(* --------------------------------------------------------------------- *)
(** ** The FS API *)

(** [FS.deleteFile] has its success test inverted ([if (!fs_unlink(...))]
    on a function returning 0 on success): when the file exists inside
    the sandbox it is deleted and the call then raises "unable to
    delete file"; when the file is missing or the name escapes the
    sandbox nothing changes and the call returns normally. *)
Theorem fs_deleteFile_inverted (fs : fs_t) (w : world) (filename : string) :
  (forall r, real_name fs filename = Some r -> is_Some (w_files w !! r) ->
     js_FS_deleteFile fs w filename
       = (Some "unable to delete file", set_files w (delete r (w_files w))) /\
     w_files (snd (js_FS_deleteFile fs w filename)) !! r = None) /\
  ((real_name fs filename = None \/
    exists r, real_name fs filename = Some r /\ w_files w !! r = None) ->
     js_FS_deleteFile fs w filename = (None, w)).
Proof.
  unfold js_FS_deleteFile, fs_unlink_rc. split.
  - intros r Hr [f Hf]. rewrite Hr, Hf. cbn [Z.eqb]. split; [reflexivity |].
    cbn [snd set_files w_files]. apply lookup_delete_eq.
  - intros [Hn | [r [Hr Hf]]].
    + rewrite Hn. reflexivity.
    + rewrite Hr, Hf. reflexivity.
Qed.

(** [FS.rename] has the same inverted test: a rename that happens (the
    old file exists and both names stay in the sandbox) moves the file
    to the new name and then raises "rename failed", as does renaming a
    file onto itself; a rename that cannot happen returns normally and
    changes nothing. *)
Theorem fs_rename_inverted (fs : fs_t) (w : world) (name1 name2 : string) :
  (forall ro rn f, real_name fs name1 = Some ro -> real_name fs name2 = Some rn ->
     w_files w !! ro = Some f ->
     fst (js_FS_rename fs w name1 name2) = Some "rename failed" /\
     w_files (snd (js_FS_rename fs w name1 name2)) !! rn = Some f /\
     (ro <> rn -> w_files (snd (js_FS_rename fs w name1 name2)) !! ro = None) /\
     (forall k, k <> ro -> k <> rn ->
        w_files (snd (js_FS_rename fs w name1 name2)) !! k = w_files w !! k)) /\
  ((real_name fs name1 = None \/ real_name fs name2 = None \/
    exists ro, real_name fs name1 = Some ro /\ w_files w !! ro = None) ->
     js_FS_rename fs w name1 name2 = (None, w)).
Proof.
  unfold js_FS_rename, fs_rename_rc. split.
  - intros ro rn f Hro Hrn Hf. rewrite Hro, Hrn, Hf.
    destruct (String.eqb_spec ro rn) as [<- | Hne]; cbn [fst snd Z.eqb].
    + split; [reflexivity | split; [exact Hf | split; [congruence |]]].
      intros; reflexivity.
    + cbn [set_files w_files].
      split; [reflexivity | split; [apply lookup_insert_eq | split]].
      * intros _. rewrite lookup_insert_ne by congruence. apply lookup_delete_eq.
      * intros k Hk1 Hk2. rewrite lookup_insert_ne by congruence.
        apply lookup_delete_ne. congruence.
  - intros [Hn | [Hn | [ro [Hro Hf]]]].
    + rewrite Hn. reflexivity.
    + rewrite Hn. destruct (real_name fs name1); reflexivity.
    + rewrite Hro, Hf. destruct (real_name fs name2); reflexivity.
Qed.

(* --------------------------------------------------------------------- *)
(** ** Cleaning a build *)

Lemma clean_old_artifacts_unlinks (b : build_t) (w : world) (k : string) :
  (k ∈ b_artifacts b -> w_files (clean_old_artifacts b w false) !! k = None) /\
  (k ∉ b_artifacts b -> w_files (clean_old_artifacts b w false) !! k = w_files w !! k).
Proof.
  unfold clean_old_artifacts.
  generalize (v_filenames (w_visor (visor_begin_op w "cleaning up old build artifacts"))).
  intros fl.
  set (f := fun (w' : world) a =>
              if false && existsb (fun f => String.eqb f a) fl then w'
              else visor_end_op (fs_unlink (visor_begin_op w' ("removing '" +++ a +++ "'")) a)).
  assert (Hf : forall w0 a, w_files (f w0 a) = delete a (w_files w0)) by reflexivity.
  assert (forall l (w0 : world),
            (k ∈ l -> w_files (fold_left f l w0) !! k = None) /\
            (k ∉ l -> w_files (fold_left f l w0) !! k = w_files w0 !! k)) as Hfold.
  { induction l as [| a l IH]; intros w0; cbn [fold_left].
    - split; [intros Hin; apply not_elem_of_nil in Hin; contradiction | reflexivity].
    - destruct (IH (f w0 a)) as [IH1 IH2]. split.
      + intros Hin. destruct (decide (k ∈ l)) as [Hl | Hl]; [apply IH1; exact Hl |].
        rewrite IH2 by exact Hl. rewrite Hf.
        apply elem_of_cons in Hin as [-> | Hin]; [apply lookup_delete_eq | contradiction].
      + intros Hin. apply not_elem_of_cons in Hin as [Hka Hl].
        rewrite IH2 by exact Hl. rewrite Hf. apply lookup_delete_ne. congruence. }
  destruct (Hfold (b_artifacts b) (visor_begin_op w "cleaning up old build artifacts")) as [H1 H2].
  split; intros Hk; cbn [visor_end_op set_visor w_files].
  - apply H1. exact Hk.
  - rewrite H2 by exact Hk. reflexivity.
Qed.

(** [build_clean] always reports success; afterwards every artifact the
    last build recorded and [@/artifacts.json] are gone, and every other
    file is left as it was. *)
Theorem build_clean_removes_artifacts (b : build_t) (w : world) :
  fst (build_clean b w) = true /\
  w_files (snd (build_clean b w)) !! "@/artifacts.json" = None /\
  (forall a, a ∈ b_artifacts b -> w_files (snd (build_clean b w)) !! a = None) /\
  (forall k, k ∉ b_artifacts b -> k <> "@/artifacts.json" ->
     w_files (snd (build_clean b w)) !! k = w_files w !! k).
Proof.
  unfold build_clean, fs_unlink, set_files. cbn [fst snd w_files].
  split; [reflexivity | split; [apply lookup_delete_eq | split]].
  - intros a Ha. destruct (decide (a = "@/artifacts.json")) as [-> | Hne];
      [apply lookup_delete_eq |].
    rewrite lookup_delete_ne by congruence. apply (clean_old_artifacts_unlinks b w a). exact Ha.
  - intros k Hk Hne. rewrite lookup_delete_ne by congruence.
    apply (clean_old_artifacts_unlinks b w k). exact Hk.
Qed.

(* --------------------------------------------------------------------- *)
(** ** A successful build *)

Lemma write_manifests_outcome (w : world) (desc : descriptor) :
  let '(ok, w', _) := write_manifests w desc in
  (ok = false -> visor_num_errors w' = S (visor_num_errors w)) /\
  (ok = true -> is_Some (w_files w' !! "@/game.json") /\ is_Some (w_files w' !! "@/game.sgm") /\
                w_now w' = w_now w).
Proof.
  destruct_manifests desc.
  all: split; intros; try discriminate; try reflexivity.
  all: cbn [w_files w_now set_files set_visor visor_end_op fs_fspew visor_warn visor_begin_op].
  all: split; [rewrite lookup_insert_eq; eexists; reflexivity |].
  all: split; [rewrite lookup_insert_ne by discriminate; rewrite lookup_insert_eq;
               eexists; reflexivity | reflexivity].
Qed.

Lemma clean_old_artifacts_errors (b : build_t) (w : world) (kt : bool) :
  visor_num_errors (clean_old_artifacts b w kt) = visor_num_errors w /\
  w_now (clean_old_artifacts b w kt) = w_now w.
Proof.
  unfold clean_old_artifacts.
  generalize (v_filenames (w_visor (visor_begin_op w "cleaning up old build artifacts"))).
  intros fl.
  assert (forall l (w0 : world),
            visor_num_errors (fold_left (fun w' a =>
               if kt && existsb (fun f => String.eqb f a) fl then w'
               else visor_end_op (fs_unlink (visor_begin_op w' ("removing '" +++ a +++ "'")) a))
               l w0) = visor_num_errors w0 /\
            w_now (fold_left (fun w' a =>
               if kt && existsb (fun f => String.eqb f a) fl then w'
               else visor_end_op (fs_unlink (visor_begin_op w' ("removing '" +++ a +++ "'")) a))
               l w0) = w_now w0) as Hfold.
  { induction l as [| a l IH]; intros w0; cbn [fold_left]; [split; reflexivity |].
    rewrite (proj1 (IH _)), (proj2 (IH _)).
    destruct (kt && existsb _ fl); split; reflexivity. }
  destruct (Hfold (b_artifacts b) (visor_begin_op w "cleaning up old build artifacts")) as [H1 H2].
  split; [exact H1 | exact H2].
Qed.

(** When [build_run] reports success, the run ended without errors and
    left a complete game: [@/game.json] and [@/game.sgm] exist,
    [@/artifacts.json] lists exactly the files the run recorded, and
    [@/sources.json] holds the source map when debugging was requested
    and is removed otherwise. *)
Theorem build_run_success (target_build : target_t -> bool -> world -> world)
    (b : build_t) (w : world) (want_debug rebuild_all : bool) (w' : world)
    (Hok : build_run target_build b w want_debug rebuild_all = (true, w')) :
  visor_num_errors w' = 0 /\
  w_files w' !! "@/artifacts.json"
    = Some (mkfile (json_string_array (v_filenames (w_visor w'))) (w_now w')) /\
  is_Some (w_files w' !! "@/game.json") /\ is_Some (w_files w' !! "@/game.sgm") /\
  (want_debug = true ->
     w_files w' !! "@/sources.json" = Some (mkfile (source_map_json (b_targets b)) (w_now w'))) /\
  (want_debug = false -> w_files w' !! "@/sources.json" = None).
Proof.
  unfold build_run in Hok.
  destruct (Nat.ltb_spec 0 (visor_num_errors (conflict_check w (b_targets b)))) as [Hc | Hc].
  - injection Hok as Hz _. apply Nat.eqb_eq in Hz.
    unfold visor_num_errors in *; cbn in Hz; lia.
  - set (w2 := fold_left _ (b_targets b) (conflict_check w (b_targets b))) in Hok.
    destruct (Nat.eqb_spec (visor_num_errors (visor_end_op w2)) 0) as [H3 | H3].
    + pose proof (clean_old_artifacts_errors b (visor_end_op w2) true) as [Hce Hcn].
      pose proof (write_manifests_outcome (clean_old_artifacts b (visor_end_op w2) true)
                    (b_descriptor b)) as Hwm.
      destruct (write_manifests (clean_old_artifacts b (visor_end_op w2) true) (b_descriptor b))
        as [[ok w5] d].
      destruct Hwm as [Hf Ht].
      destruct ok.
      * destruct (Ht eq_refl) as [Hj [Hs Hn]].
        cbn [negb] in Hok. injection Hok as Hz <-. apply Nat.eqb_eq in Hz.
        split; [exact Hz |].
        unfold fs_fspew, fs_unlink, set_files; cbn [w_files w_now w_visor].
        destruct want_debug; cbn [visor_end_op visor_begin_op set_visor w_files w_now w_visor].
        -- split; [apply lookup_insert_eq |].
           split; [rewrite !lookup_insert_ne by discriminate; exact Hj |].
           split; [rewrite !lookup_insert_ne by discriminate; exact Hs |].
           split; [| discriminate].
           intros _. rewrite lookup_insert_ne by discriminate. apply lookup_insert_eq.
        -- split; [apply lookup_insert_eq |].
           split; [rewrite lookup_insert_ne, lookup_delete_ne by discriminate; exact Hj |].
           split; [rewrite lookup_insert_ne, lookup_delete_ne by discriminate; exact Hs |].
           split; [discriminate |].
           intros _. rewrite lookup_insert_ne by discriminate. apply lookup_delete_eq.
      * cbn [negb] in Hok. injection Hok as Hz _. apply Nat.eqb_eq in Hz.
        specialize (Hf eq_refl). unfold visor_num_errors in *; cbn in Hz. lia.
    + injection Hok as Hz _. apply Nat.eqb_eq in Hz.
      unfold visor_num_errors in *; cbn in Hz, H3. lia.
Qed.

(* --------------------------------------------------------------------- *)
(** ** The install tool with a missing source *)

(** When the source of an install is missing, [install_target] returns
    false, which [tool_run] discards: no file changes, and the outcome
    depends only on the destination. If a copy from an earlier build is
    there, the step succeeds with the warning "target file unchanged
    after build" and the stale copy stays; otherwise it fails with the
    error "target file not found after build". *)
Theorem install_tool_missing_source (w : world) (out_path src : path)
    (Hsrc : w_files w !! path_cstr src = None) :
  let '(ok, w') := tool_run (Some install_tool) w out_path [src] in
  w_files w' = w_files w /\
  (is_Some (w_files w !! path_cstr out_path) ->
     ok = true /\ visor_num_errors w' = visor_num_errors w /\
     v_log (w_visor w') = v_log (w_visor w) ++ [(MsgWarn, "target file unchanged after build")]) /\
  (w_files w !! path_cstr out_path = None ->
     ok = false /\ visor_num_errors w' = S (visor_num_errors w) /\
     v_log (w_visor w') = v_log (w_visor w) ++ [(MsgError, "target file not found after build")]).
Proof.
  unfold tool_run. cbn [callback install_tool map].
  unfold install_target, fs_fcopy.
  cbn [w_files fs_mkdir tool_pre_world visor_begin_op set_visor].
  rewrite Hsrc.
  unfold fs_stat. cbn [w_files fs_mkdir tool_pre_world visor_begin_op set_visor].
  unfold visor_num_errors. cbn [w_visor fs_mkdir tool_pre_world visor_begin_op set_visor v_errors].
  rewrite Nat.ltb_irrefl. cbn [negb andb].
  destruct (w_files w !! path_cstr out_path) as [f |] eqn:Ho; cbn [fmap option_fmap option_map].
  - rewrite Z.eqb_refl. cbn.
    split; [reflexivity | split; [intros _; split; [reflexivity | split; reflexivity] |]].
    intros H. discriminate.
  - cbn. split; [reflexivity | split].
    + intros [g Hg]. discriminate.
    + intros _. split; [reflexivity | split; reflexivity].
Qed.

(* --------------------------------------------------------------------- *)
(** ** Module resolution and loading *)

Lemma find_loop_exists (json_decode : string -> option descriptor) (w : world) (id : string)
    (origin : option string) (sys_origin : string) (names : list string) (p : path) :
  find_loop json_decode w id origin sys_origin names = Some p -> fs_fexist w (path_cstr p) = true.
Proof.
  induction names as [| n names IH]; cbn [find_loop]; [discriminate |].
  destruct (fs_fexist w (path_cstr (candidate_path id origin sys_origin n))) eqn:He; [| exact IH].
  destruct (negb _).
  - intros H. injection H as <-. exact He.
  - destruct (load_package_json json_decode w _) as [mp |]; [| exact IH].
    destruct (fs_fexist w (path_cstr mp)) eqn:Hm; [| exact IH].
    intros H. injection H as <-. exact Hm.
Qed.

○ ○ ○ ○ ○

=== Task requirements ===
Only lines holding the word "recorded" belong in the answer; copy all of them from the records.

=== Problem solution ===
    last build recorded and [@/artifacts.json] are gone, and every other
    [@/artifacts.json] lists exactly the files the run recorded, and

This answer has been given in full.